The rare bipartisan vote in the House overwhelmingly passed a set of measures meant to punish Russia after the U.S. intelligence community concluded Moscow tried to interfere in the 2016 presidential election. The legislation also would prevent the president from easing sanctions without congressional approval.
President Donald Trump, who has spoken out against that portion of the bill, has expressed skepticism over the allegations of Russia's interference in last year's vote.
Moscow couldn't easily respond economically to the sanctions because of the relatively low volume of trade between the two countries, but Russia's pro-Kremlin press has speculated U.S. diplomats might be expelled.
"When the response comes, what it will be, that will depend on what the final version of the law, which is being debated in the Senate, will look like," Mr. Putin said, Russian news agencies reported.

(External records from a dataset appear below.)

(** X12. [show ipv6 mroute vrf all] always succeeds and writes every
    entry of the IPv6 multicast table of every VRF that is set up, in
    VRF order and walk order, without filter and without VRF names; the
    header is written once for all VRFs together, before the first
    entry, and not at all when the tables hold no entry. The single-VRF
    form does the same for the table of its VRF. *)
Theorem show_ipv6_mroute_header_once :
  show_ipv6_mroute_vrf_all
  = (CMD_SUCCESS,
     header_if_any [Text SHOW_ROUTE_V6_HEADER] (all_mroutes vrfs_by_name)
     ++ all_mroutes vrfs_by_name)
  /\ (forall vrf_arg id table,
        vrf_resolves vrf_arg id ->
        zebra_vrf_table AFI_IP6 SAFI_MULTICAST id = Some table ->
        show_ipv6_mroute vrf_arg
        = (CMD_SUCCESS,
           header_if_any [Text SHOW_ROUTE_V6_HEADER]
             (all_routes (rt_nodes table))
           ++ all_routes (rt_nodes table))).
Proof.
  split.
  - unfold show_ipv6_mroute_vrf_all. now rewrite mroute_vrfs_seq.
  - intros vrf_arg id table Hvrf Htab. unfold show_ipv6_mroute.
    assert (Hid : match vrf_arg with
                  | Some name => VRF_GET_ID name
                  | None => pass VRF_DEFAULT
                  end = Continue id []).
    { destruct vrf_arg as [name |]; simpl in Hvrf; [exact Hvrf |].
      now subst id. }
    rewrite Hid. cbn [vty_bind]. rewrite Htab, mroute_nodes_seq. reflexivity.
Qed.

Russian officials had initially hoped for better relations with the U.S. under a Trump presidency, and Russia had been measured in its responses to Washington's steps to punish Moscow. When President Barack Obama expelled 35 diplomats in the wake of accusations that Russia had interfered in the presidential vote, Mr. Putin defied expectations and invited U.S. diplomats' children to Kremlin holiday festivities.
But Mr. Putin's sharper rhetoric Thursday showed Moscow's rising frustration with the Trump administration. Investigations into alleged links between the Trump campaign and Russia have tied the U.S. president's hands in terms of trying to change policy with Moscow, Russian officials say.

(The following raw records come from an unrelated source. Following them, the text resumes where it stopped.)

(** * A shallow embedding of the accounting backend

    Two services are embedded: the report pipeline of
    [src/reports/reports.service.ts] and the ticket router of
    [src/tickets/tickets.service.ts].  The embedding keeps the data the
    way the TypeScript code has it: JavaScript numbers are IEEE-754
    binary64 values, objects used as dictionaries are ordinary objects
    (own properties in creation order, [Object.prototype] behind them),
    and code that can throw runs in an exception monad with an explicit
    [try]/[catch]. *)

From Stdlib Require Import ZArith NArith List Bool Lia.
From Stdlib Require Import Ascii String DecimalString.
From Stdlib Require Import Floats.SpecFloat.
From Stdlib Require Import Sorting.Permutation.
Import ListNotations.

Local Open Scope string_scope.
Local Open Scope Z_scope.

(** ** Strings

    A string is a sequence of code units; only code units below 256 are
    representable, which covers the CSV text the services handle. *)
Module JsString.

(** WhiteSpace and LineTerminator code units (below 256): TAB, LF, VT,
    FF, CR, SP and NBSP.  They are what [trim] and [parseFloat] strip. *)
Definition is_space (c : ascii) : bool :=
  let n := N_of_ascii c in
  ((9 <=? n) && (n <=? 13) || (n =? 32) || (n =? 160))%N.

Definition is_digit (c : ascii) : bool :=
  let n := N_of_ascii c in ((48 <=? n) && (n <=? 57))%N.

Definition digit_val (c : ascii) : Z := Z.of_N (N_of_ascii c) - 48.

Fixpoint trimStart (s : string) : string :=
  match s with
  | String c r => if is_space c then trimStart r else s
  | EmptyString => EmptyString
  end.

Definition rev_string (s : string) : string :=
  string_of_list_ascii (rev (list_ascii_of_string s)).

Definition trimEnd (s : string) : string :=
  rev_string (trimStart (rev_string s)).

Definition trim (s : string) : string := trimEnd (trimStart s).

(** [s.split(c)] for a separator of one code unit: the pieces between
    the separators, empty pieces included; never the empty list. *)
Fixpoint split (sep : ascii) (s : string) : list string :=
  match s with
  | EmptyString => [EmptyString]
  | String c r =>
      if Ascii.eqb c sep then EmptyString :: split sep r
      else match split sep r with
           | p :: ps => String c p :: ps
           | [] => [String c EmptyString]
           end
  end.

(** [pieces.join(sep)]. *)
Fixpoint join (sep : string) (l : list string) : string :=
  match l with
  | [] => EmptyString
  | [x] => x
  | x :: r => x ++ sep ++ join sep r
  end.

Definition startsWith (s p : string) : bool := String.prefix p s.

Definition endsWith (s p : string) : bool :=
  String.prefix (rev_string p) (rev_string s).

(** Code-unit order, the default order of [Array.prototype.sort] on
    strings. *)
Fixpoint ltb (a b : string) : bool :=
  match a, b with
  | EmptyString, EmptyString => false
  | EmptyString, String _ _ => true
  | String _ _, EmptyString => false
  | String x a', String y b' =>
      if (N_of_ascii x <? N_of_ascii y)%N then true
      else if (N_of_ascii y <? N_of_ascii x)%N then false
      else ltb a' b'
  end.

Definition of_N (n : N) : string := NilZero.string_of_uint (N.to_uint n).

Definition of_Z (z : Z) : string :=
  match z with
  | Zneg p => "-" ++ of_N (Npos p)
  | _ => of_N (Z.to_N z)
  end.

End JsString.

(** ** Numbers

    The Number type: IEEE-754 binary64, computed with the reference
    operations of [SpecFloat] at precision 53 and maximal exponent 1024
    (round to nearest, ties to even). *)
Module JsNum.

Definition num : Type := spec_float.

Definition prec : Z := 53.
Definition emax : Z := 1024.

Definition NaN : num := S754_nan.
Definition Infinity : num := S754_infinity false.

Definition add : num -> num -> num := SFadd prec emax.
Definition sub : num -> num -> num := SFsub prec emax.
Definition mul : num -> num -> num := SFmul prec emax.
Definition div : num -> num -> num := SFdiv prec emax.
Definition neg : num -> num := SFopp.

(** The Number nearest to an integer. *)
Definition ofZ (z : Z) : num := binary_normalize prec emax z 0 false.

(** The Number nearest to the fraction [n / d], for [0 < n] and [0 < d]. *)
Definition ofFrac (negative : bool) (n d : Z) : num :=
  let '(q, e, l) := SFdiv_core_binary prec emax n 0 d 0 in
  binary_round_aux prec emax negative q e l.

Definition zero : num := S754_zero false.
Definition one : num := ofZ 1.
Definition thousand : num := ofZ 1000.

(** ToBoolean on a Number: [+0], [-0] and [NaN] are falsy. *)
Definition truthy (x : num) : bool :=
  match x with
  | S754_zero _ | S754_nan => false
  | _ => true
  end.

Definition isNaN (x : num) : bool :=
  match x with S754_nan => true | _ => false end.
(** ** How much an order can do *)

Lemma effects_at_most_one product result :
  (length (filter isUpdate (effects product result)) <= 1)%nat /\
  (length (filter isNotification (effects product result)) <= 1)%nat.
Proof.
  unfold effects, updateStep, notifyStep.
  destruct (shouldUpdateStock result), (updatedProduct result),
    (notificationAction result); cbn; split; auto.
Qed.

Lemma answered_effects_bounded
  (answered : list (Product * ProductProcessingResult)) :
  (length (filter isUpdate
             (flat_map (fun step => effects (fst step) (snd step)) answered))
     <= length answered)%nat /\
  (length (filter isNotification
             (flat_map (fun step => effects (fst step) (snd step)) answered))
     <= length answered)%nat.
Proof.
  induction answered as [|[product result] answered [IHu IHn]].
  - cbn. split; auto.
  - cbn [flat_map fst snd length].
    rewrite !filter_app, !length_app.
    destruct (effects_at_most_one product result) as [Hu Hn].
    split; lia.
Qed.

(** X16. An order never does more than one write and one notification per
    product: what [processOrder] adds to the log holds at most as many
    updates, and at most as many notifications, as the order has products;
    nothing already in the log is removed or reordered. *)
Theorem processOrder_effects_bounded
  (orderProducts : list Product) (w : World) :
  exists events,
    log (fst (OrderProcessingService.processOrder orderProducts w)) =
      log w ++ events /\
    (length (filter isUpdate events) <= length orderProducts)%nat /\
    (length (filter isNotification events) <= length orderProducts)%nat.
Proof.
  destruct (processOrder_batch orderProducts w)
    as (answered & rest & Hbatch & Horder).
  exists (flat_map (fun step => effects (fst step) (snd step)) answered).
  split; [exact (Batch_log _ _ _ Hbatch)|].
  destruct (answered_effects_bounded answered) as [Hu Hn].
  assert (length answered <= length orderProducts)%nat as Hlen.
  { rewrite Horder, length_app, length_map. lia. }
  split; lia.
Qed.
(** * CHIP-8 interpreter: a shallow embedding of [CHIP-8.cpp]

    The interpreter keeps its machine in global arrays and scalars; here they
    are the fields of one record that every handler takes and returns.
    [BYTE] is [unsigned char] and [WORD] is [unsigned short int]: both are
    integers of [Z] with the truncation of every store written out.  A C++
    array is a list read with [!!] and written with [<[ _ := _ ]>]; an access
    whose index lies outside the declared bounds is undefined behaviour in
    C++ and ends the run of the model with a [fault].  The one input the
    handlers take from outside the machine, the value of [rand()], is a
    parameter. *)

From Stdlib Require Import ZArith List Lia Bool String Ascii.
From stdpp Require Import base numbers list.
Import ListNotations.
Local Open Scope Z_scope.

(** ** Machine integers *)

Definition BYTE (z : Z) : Z := z mod 256.
Definition WORD (z : Z) : Z := z mod 65536.

Definition is_byte (z : Z) : bool := (0 <=? z) && (z <? 256).

(** ** Outcome of code that indexes arrays

    The program checks no index.  Where C++ leaves the behaviour undefined
    the model stops with the [fault] that names the access; a [fault] is a
    verdict on the code, not an error that the code detects or reports. *)

Inductive fault : Set :=
| MemoryOutOfBounds    (* m_GameMemory[a] with a outside 0 .. 0xFFF-1 *)
| ScreenOutOfBounds    (* m_ScreenData[x][y] with x >= 64 or y >= 32   *)
| EmptyStackRead.      (* m_Stack.back() on an empty vector            *)

Inductive result (A : Type) : Type :=
| Ok (a : A)
| Undefined (f : fault).
Arguments Ok {A} a.
Arguments Undefined {A} f.

Definition bind {A B : Type} (c : result A) (k : A -> result B) : result B :=
  match c with
  | Ok a => k a
  | Undefined f => Undefined f
  end.

Notation "'let*' x ':=' c 'in' k" := (bind c (fun x => k))
  (at level 10, x name, c at level 100, k at level 200).

(** ** The machine *)

Definition MEMORY_SIZE : Z := 0xFFF.
Definition SCREEN_WIDTH : Z := 64.
Definition SCREEN_HEIGHT : Z := 32.
Definition numOfSprites : Z := 16.
Definition numOfPixels : Z := 5.

Record state : Type := mkState {
  m_GameMemory : list Z;   (* BYTE m_GameMemory[0xFFF]                       *)
  m_Registers  : list Z;   (* BYTE m_Registers[16]                           *)
  m_Keyboard   : list Z;   (* BYTE m_Keyboard[16]                            *)
  m_AddressI   : Z;        (* WORD                                           *)
  m_PC         : Z;        (* WORD                                           *)
  m_Stack      : list Z;   (* std::vector<WORD>, back() is the last element  *)
  delayTimer   : Z;        (* uint8_t                                        *)
  soundTimer   : Z;        (* uint8_t                                        *)
  m_ScreenData : list Z;   (* BYTE [64][32], row-major: [x][y] at x*32 + y   *)
  console      : list string  (* what printf has written, oldest first       *)
}.
(** * dnsmng: the resolver writer, the last-selection store, the startup
    coordinator and the watch loop, embedded from [main.go].

    The Go program is a sequence of calls into the operating system
    ([os.ReadFile], [os.WriteFile], [os.MkdirAll], the [log] package,
    [fsnotify]).  We model the operating system as an explicit [World]
    threaded through a small state-and-exit monad [IO]; every function of
    the source becomes an [IO] computation with the same name. *)

From stdpp Require Import gmap strings list.
From Stdlib Require Import ZArith Ascii String.

Open Scope string_scope.
Open Scope list_scope.

(** ** Go values *)

(** A Go [error] value; [nil] is [None] in [option error]. *)
Definition error := string.

(** The byte 0x0A, written ["\n"] in the Go source. *)
Definition nl : string := String (ascii_of_nat 10) EmptyString.

(** [err != nil] *)
Definition not_nil (err : option error) : bool :=
  match err with
  | Some _ => true
  | None => false
  end.

(** ** The operating system *)

(** What the next system call will do.  A failing [os.WriteFile] either
    fails before the file is opened ([partial = None], file untouched) or
    after it has been truncated and [n] bytes have been written
    ([partial = Some n]). *)
Inductive Fault :=
  | NoFault
  | Fail (e : error) (partial : option nat).

(** What the process has done, as seen from outside. *)
Inductive Effect :=
  | SysReadFile (path : string)
  | SysWriteFile (path data : string)
  | SysMkdirAll (path : string)
  | SysNewWatcher
  | SysWatchAdd (path : string)
  | Stdout (text : string)
  | Log (text : string).

(** [files] maps a path to the content of the regular file there;
    [faults] is the oracle deciding which of the coming system calls fail
    (one entry is consumed per call, an exhausted oracle means success);
    [trace] lists the effects performed so far, most recent first. *)
Record World := mkWorld {
  files : gmap string string;
  faults : list Fault;
  trace : list Effect
}.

Mr. Putin's statement Thursday also broke from the Kremlin's more dismissive statements about the effect of sanctions enacted after the Russia's annexation of Crimea from Ukraine in 2014. Those sanctions, together with the fall in the oil price in late 2014, plunged Russia's economy into a recession.
New sanctions could cloud Russia's economic outlook just as the economy is showing growth potential for the first time in three years. New measures on Russian pipeline projects could be most damaging, analysts say.
"We see substantial scope for Russia's risk profile to deteriorate further in the coming quarters," said London-based economic and industry analysis group BMI Research in a note, adding the sanctions could affect big export pipeline projects such as Russia's NordStream 2.